═══ SUPPLIED MATERIAL
Lemma prefill_progressed B oH other p0 G0 F0 Q0 rs s c G :
  prefill_inv ps B oH other p0 G0 F0 Q0 (length (reqs (sb B))) rs s c G → Forall2 progressed (reqs (sb B)) rs.
Proof using.
  clear. intros I. apply Forall2_same_length_lookup_2; [symmetry; apply I|]. intros j r0 r E0 E.
  eapply pi_done; [exact I|by eapply lookup_lt_Some|done..].
Qed.

(** What the rows of the running batch keep through a prefill round. *)
Lemma prefill_kept s s1 s2 B tokens rs c G X c2 G1 G2 :
  accounted s c G X → new_batch_ok ps cfg s s1 B G (row_node <$> X) (X ≫= row_own ps (pool s)) ((fun x => x.2.1) <$> X) →
  (∀ h, h ∈ row_node <$> X → G1 !! h = G !! h) →
  prefill_inv ps (sampled tokens B) (row_node <$> X) (X ≫= row_own ps (pool s)) (pool s1) G1
      (ReqPool.free_slots (pool s1) ++ req_pool_indices (sb B)) (waiting_queue s1) (length (reqs (sb B))) rs s2 c2 G2 →
  Forall (fun x => same_line (pool s) (pool s2) x.2.1) X ∧ (∀ h, h ∈ row_node <$> X → G2 !! h = G !! h) ∧
  pool_shape (mem s2) = pool_shape (mem s).
Proof using.
  clear -hash H. intros A Nb HG I.
  destruct (nb_started _ _ _ _ _ _ _ _ _ Nb) as (c' & G' & nodes & out & _ & _ & _ & _ & _ & _ & _ & _ & _ & _ & S11 & S12 & S13 & _).
  assert (pool_shape (mem s2) = pool_shape (mem s)) as Hsh by (rewrite <-S11; apply I). split; [|split; [|done]].
  - assert (NoDup (req_pool_indices (sb B) ++ ((fun x => x.2.1) <$> X))) as Hnd.
    { unfold ReqPool.owned in S12. assert (NoDup (arange 0 (ReqPool.size (pool s1)))) as Hn by apply NoDup_seqZ.
      rewrite <-S12 in Hn. by apply NoDup_app in Hn as (_ & _ & ?). }
    apply NoDup_app in Hnd as (_ & Hdis & _). apply Forall_forall. intros x Hx.
    destruct (proj1 (Forall_forall _ _) (ac_rows _ _ _ _ A) x Hx) as [[_ _ D3 _ _ _ _] _ _].
    assert (x.2.1 ∉ req_pool_indices (sb B)) as Hni.
    { intros Hin. apply (Hdis _ Hin). apply list_elem_of_fmap. by exists x. }
    injection Hsh as Hz1 Hz2. split; [|done..]. rewrite (pi_other _ _ _ _ _ _ _ _ _ _ _ _ _ I), S13 by (done || lia). done.
  - intros h Hh. rewrite <-(HG h Hh). destruct (r_handles _ _ _ (rm_repr _ _ _ _ _ (ac_mem _ _ _ _ A)) h Hh) as [lh Eh].
    rewrite <-(HG h Hh) in Eh. rewrite Eh. eapply lookup_weaken; [exact Eh|apply I].
Qed.

(** Admission moves the work from the queue to the batch. *)
Lemma prefill_work s s' B q c G X :
  accounted s c G X → new_batch_ok ps cfg s s' B G (row_node <$> X) (X ≫= row_own ps (pool s)) ((fun x => x.2.1) <$> X) →
  Forall (from_queue (waiting_queue s)) q → (Req.rid <$> reqs (sb B)) ++ (Req.rid <$> q) ≡ₚ Req.rid <$> waiting_queue s →
  left <$> reqs (sb B) ++ q ≡ₚ left <$> waiting_queue s.
Proof using Hcfg.
  intros A Nb Hq Hrid. destruct (nb_whole _ _ _ _ _ _ _ _ _ Nb (cf_whole _ _ Hcfg)) as (_ & _ & Hb). apply named_work.
  - by rewrite fmap_app.
  - pose proof (ac_rids _ _ _ _ A) as Hnd. by apply NoDup_app in Hnd as (_ & _ & ?).
  - assert (∀ r, from_queue (waiting_queue s) r → ∃ r0, r0 ∈ waiting_queue s ∧ Req.rid r = Req.rid r0 ∧ left r = left r0) as Hf.
    { intros r (r0 & H0 & S0). exists r0. split; [done|]. split; [apply S0|by apply same_left]. }
    apply Forall_app. split; [eapply Forall_impl; [exact Hb|]; intros r [Hr _]; by apply Hf|]. eapply Forall_impl; [exact Hq|exact Hf].
Qed.

Lemma prefill_settled s s1 s2 B tokens rs c G X c2 G1 G2 :
  accounted s c G X → X = live_rows (sb (running_batch s)) → batch_ready (sb (running_batch s)) →
  (Req.rid <$> reqs (sb B)) ++ (Req.rid <$> waiting_queue s1) ≡ₚ Req.rid <$> waiting_queue s → round_frame s s1 →
  new_batch_ok ps cfg s s1 B G (row_node <$> X) (X ≫= row_own ps (pool s)) ((fun x => x.2.1) <$> X) →
  (∀ h, h ∈ row_node <$> X → G1 !! h = G !! h) → batch_wf (sb (sampled tokens B)) →
  prefill_inv ps (sampled tokens B) (row_node <$> X) (X ≫= row_own ps (pool s)) (pool s1) G1
      (ReqPool.free_slots (pool s1) ++ req_pool_indices (sb B)) (waiting_queue s1) (length (reqs (sb B))) rs s2 c2 G2 →
  steady s1 s2 → pages_of ps s2 = pages_of ps s →
  accounted s2 c2 G2 (live_rows (sb (running_batch s2)) ++ live_rows (with_reqs rs (sb (sampled tokens B)))) ∧ batch_ready (sb (running_batch s2)) ∧
  work_of (live_rows (sb (running_batch s2)) ++ live_rows (with_reqs rs (sb (sampled tokens B)))) (waiting_queue s2) < work_of X (waiting_queue s) ∧
  names_of (live_rows (sb (running_batch s2)) ++ live_rows (with_reqs rs (sb (sampled tokens B)))) (waiting_queue s2) ⊆+ names_of X (waiting_queue s) ∧
  context_of s2 = context_of s.
Proof using Hcfg.
  intros A EX Br Hrid [R1 R2 (full & R3) R4 R5 R6] Nb HG W I [D1 D2 D3 D4 D5] Hpg.
  pose proof (batch_wanted _ _ _ _ _ _ A Nb) as Hw. destruct (prefill_kept _ _ _ _ _ _ _ _ _ _ _ _ A Nb HG I) as (Hline & HG2 & Hsh).
  pose proof (prefill_progressed _ _ _ _ _ _ _ _ _ _ _ I) as Hprog. apply Forall_and in Hw as [Hw _].
  destruct (progressed_rows _ rs _ _ W Hprog Hw) as (F1 & HwZ & Hsub & _). pose proof (prefill_done_rows _ _ _ _ _ _ _ _ _ _ _ F1 I) as HnZ.
  destruct (nb_whole _ _ _ _ _ _ _ _ _ Nb (cf_whole _ _ Hcfg)) as (Hch & _).
  destruct (nb_started _ _ _ _ _ _ _ _ _ Nb) as (c' & G' & nodes & out & _ & _ & _ & _ & _ & _ & _ & _ & _ & _ & _ & S12 & _).
  rewrite R3 in D5. apply marked_ready in D5 as [Br2 FY]; [|exact Br]. change (sb (set_full full (running_batch s))) with (sb (running_batch s)) in FY.
  rewrite <-EX in FY. set (Y := live_rows (sb (running_batch s2))) in *. set (Z := live_rows (with_reqs rs (sb (sampled tokens B)))) in *.
  destruct (kept_rows (mem s) (mem s2) G G2 X Y FY Hline HG2 (ac_rows _ _ _ _ A)) as [HnY EoY].
  destruct (marked_fields ps (pool s2) _ _ FY) as (EnY & _ & EiY & ErY).
  injection Hsh as Hz1 Hz2. assert (context_of s2 = context_of s) as Ec by exact Hz2.
  assert (names_of (Y ++ Z) (waiting_queue s2) ⊆+ names_of X (waiting_queue s)) as Hnames.
  { unfold names_of. rewrite !fmap_app, ErY, <-app_assoc, <-Hrid. apply submseteq_skips_l.
    apply submseteq_app; [done|]. apply fmap_submseteq. apply sublist_submseteq, I. }
  split; [|split; [done|split; [|done]]]; last first.
  { pose proof (progressed_work _ _ Hprog) as Hlt. rewrite <-(live_filter _ _ F1) in Hlt. fold Z in Hlt.
    unfold work_of. rewrite !fmap_app, !zsum_app, (marked_left _ _ FY).
    assert (Forall (fun r => 0 < left r) (reqs (sb B))) as Hpos by (eapply Forall_impl; [exact Hw|]; intros r [Hr _]; by eapply wanted_left).
    specialize (Hlt Hpos (nb_some _ _ _ _ _ _ _ _ _ Nb)). simpl in Hlt.
    rewrite <-(zsum_perm _ _ (prefill_work _ _ _ _ _ _ _ A Nb R1 Hrid)), fmap_app, zsum_app.
    assert (zsum (left <$> waiting_queue s2) ≤ zsum (left <$> waiting_queue s1)); [|lia]. apply sublist_work; [apply I|].
    apply Forall_forall. intros r Hr. destruct (proj1 (Forall_forall _ _) R1 r Hr) as (r0 & H0 & S0).
    simpl. rewrite (same_left _ _ S0). pose proof (wanted_left _ _ _ (proj1 (Forall_forall _ _) (ac_queue _ _ _ _ A) r0 H0)). lia. }
  destruct I as [I1 I2 I3 I4 I5 I6 I7 I8 I9 I10 I11 I12]. rewrite (held_live _ _ F1 Hprog) in I6, I9. fold Z in I6, I9. destruct A as [A1 A2 A3 A4 A5 A6 A7 A8 A9 A10 A11 A12].
  split; rewrite ?Ec, ?D1, ?D3, ?D4, ?R5, ?Hpg, ?Hz1; try done.
  - by apply Forall_app.
  - apply Forall_app. split; [by eapply marked_wanted|done].
  - destruct I6 as [M1 M2 M3 M4 M5 M6 M7]. split; try done.
    + eapply repr_perm; [|exact M2]. by rewrite fmap_app, EnY, Permutation_app_comm.
    + eapply kv_owned_perm; [|exact M5]. by rewrite bind_app, EoY, (Permutation_app_comm (X ≫= _)).
  - unfold ReqPool.owned in *. injection I8 as Hs1 _. rewrite Hs1, <-S12, fmap_app, EiY, app_assoc, (Permutation_app_comm _ (_ <$> Z)), app_assoc.
    rewrite (Permutation_app_comm (_ <$> Z)), I9. by rewrite <-app_assoc.
  - apply Forall_forall. intros r Hr. eapply elem_of_submseteq in Hr; [|apply sublist_submseteq, I11].
    destruct (proj1 (Forall_forall _ _) R1 r Hr) as (r0 & H0 & S0). eapply wanted_same; [done|]. by apply (proj1 (Forall_forall _ _) A6).
  - eapply submseteq_NoDup; [exact Hnames|exact A7].
Qed.

(** The new batch is ready to be merged. *)
Lemma prefill_last s s1 B tokens rs c G X :
  accounted s c G X → new_batch_ok ps cfg s s1 B G (row_node <$> X) (X ≫= row_own ps (pool s)) ((fun x => x.2.1) <$> X) →
  batch_wf (sb (sampled tokens B)) → Forall2 progressed (reqs (sb B)) rs → last_ready (map_reqs (fun _ => rs) (sampled tokens B)).
Proof using Hcfg.
  intros A Nb W Hp. pose proof W as [W1 W2 W3 W4 W5]. pose proof (batch_wanted _ _ _ _ _ _ A Nb) as Hw.
  destruct (nb_whole _ _ _ _ _ _ _ _ _ Nb (cf_whole _ _ Hcfg)) as (_ & Hco & _).
  destruct (nb_started _ _ _ _ _ _ _ _ _ Nb) as (c' & G' & nodes & out & _ & _ & S3 & _).
  pose proof (Forall2_length _ _ _ Hp) as Hl. split; [split| |]; simpl in *.
  - intros _. split; [|by eexists]. split; simpl; rewrite <-?Hl; done.
  - by rewrite S3, (cf_overlap _ _ Hcfg).
  - apply Forall_and in Hw as [Hw _]. by destruct (progressed_rows _ rs _ _ W Hp Hw) as (_ & _ & _ & ?).
  - done.
  - rewrite (nb_only _ _ _ _ _ _ _ _ _ Nb). pose proof (nb_some _ _ _ _ _ _ _ _ _ Nb) as Hne.
    destruct (reqs (sb B)) as [|r l]; [done|]. apply Forall_cons in Hw as [[[[_ _ W6 W7 _ _ _ _ _] _] _] _]. simpl.
    rewrite W6, bool_decide_false; [done|]. intros [= E]. len_pos. lia.
Qed.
══════
→ WHAT YOU WILL DO
Nothing but the lines from the one containing "- rewrite (nb_only" through the last line of the data above should be set down, word for word.

→ TASK RESPONSE
  - rewrite (nb_only _ _ _ _ _ _ _ _ _ Nb). pose proof (nb_some _ _ _ _ _ _ _ _ _ Nb) as Hne.
    destruct (reqs (sb B)) as [|r l]; [done|]. apply Forall_cons in Hw as [[[[_ _ W6 W7 _ _ _ _ _] _] _] _]. simpl.
    rewrite W6, bool_decide_false; [done|]. intros [= E]. len_pos. lia.
Qed.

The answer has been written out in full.